3D printer first printed product in space


    On September 22, the Zero G 3D printer, developed by Made In Space in collaboration with NASA specifically for work in zero gravity, was delivered to the ISS . After a series of calibration tests (it took only two calibration details to be printed), astronaut Barry Wilmore successfully printed the front panel for the printer itself: Aaron Kemmer, CEO of the company that created the printer, put it this way: “Everything went as planned, and can even to be a little better. "

    If 3D printing on Earth is already quite commonplace, then the same cannot be said about space. The most “inhabited” place outside the planet is the International Space Station (ISS), and the scenario in which something breaks and the astronaut, instead of waiting for the required part from Earth, looks for a CAD-file on a laptop and prints it, looks actually quite attractive.

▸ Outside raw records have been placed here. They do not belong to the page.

(** The password and the text that holds the password are
    withheld; the name stays available. *)
Lemma keep_exact_witness :
  select (Kept.value ResultSample.kept) (VString "/name") = Ok (VString "Ada")
  /\ available ResultSample.kept "/password" = false /\ available ResultSample.kept "/note" = false.
Proof.
  pose proof (keep_exact (VO := plain_vocabulary) (T := ResultSample.cases) (PT := ResultSample.exact_patterns) ResultSample.recorded ResultSample.schema
                ResultSample.protected ResultSample.kept ltac:(vm_compute; reflexivity)) as [_ H].
  split; [|by vm_compute]. rewrite (H "/name"%string ltac:(vm_compute; reflexivity)). by vm_compute.
Defined.
Lemma safe_form_safe_witness : shown_text (VO := plain_vocabulary) (not_empty ResultSample.protected) ResultSample.result_ "Ada".
Proof.
  apply (safe_form_safe (VO := plain_vocabulary) (T := ResultSample.cases) (PT := ResultSample.exact_patterns) ResultSample.result_ ResultSample.schema
           ResultSample.protected ResultSample.safe "Ada"%string).
  - vm_compute. reflexivity.
  - vm_compute. tauto.
Defined.
Lemma shown_admitted_witness :
  canonical_output (output_shown (PF := utc_platform) (int 2) ResultSample.safe) = Some (output_shown (PF := utc_platform) (int 2) ResultSample.safe).
Proof.
  apply (shown_admitted (PF := utc_platform) (VO := plain_vocabulary) (T := ResultSample.cases) (PT := ResultSample.exact_patterns)
           ResultSample.result_ ResultSample.schema ResultSample.protected ResultSample.safe 2).
  - vm_compute. reflexivity.
  - cbn. tauto.
  - vm_compute. reflexivity.
  - vm_compute. reflexivity.
  - unfold MAX_ROUTINE_STEPS. lia.
Defined.
Lemma admit_granted_witness :
  length (Plan.steps ResultSample.plan) = 2%nat
  /\ List.Forall (granted (PF := utc_platform) (T := ResultSample.cases) (PT := ResultSample.exact_patterns) (SC := ResultSample.typed_members) ResultSample.contracts)
       (Plan.steps ResultSample.plan).
Proof.
  split; [reflexivity|].
  refine (proj2 (proj2 (admit_granted (PF := utc_platform) (VO := plain_vocabulary) (T := ResultSample.cases) (PT := ResultSample.exact_patterns)
                          (SC := ResultSample.typed_members) sample_plan ResultSample.contracts ResultSample.plan _))).
  vm_compute. reflexivity.
Defined.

    The Zero G printer. The

    printed panel can hardly be called complicated - it’s just a plate measuring 7.6 by 3.8 centimeters and 6 millimeters thick, and since there were no previous cases of printing under microgravity conditions, it will soon return to Earth after “field tests” for investigation by Made in Space engineers . In total, many details will be printed, including those that were obtained as a result of the project.Future Engineers , where everyone could send their own CAD-file for printing in space.

    Kemmer says Zero-G is just the beginning of future innovations for 3D printing in space. Among the planned improvements is the creation of a plastic reuse mechanism for parts that have been damaged, which should have a positive effect on the autonomy of space flight without the need for a reserve for printing.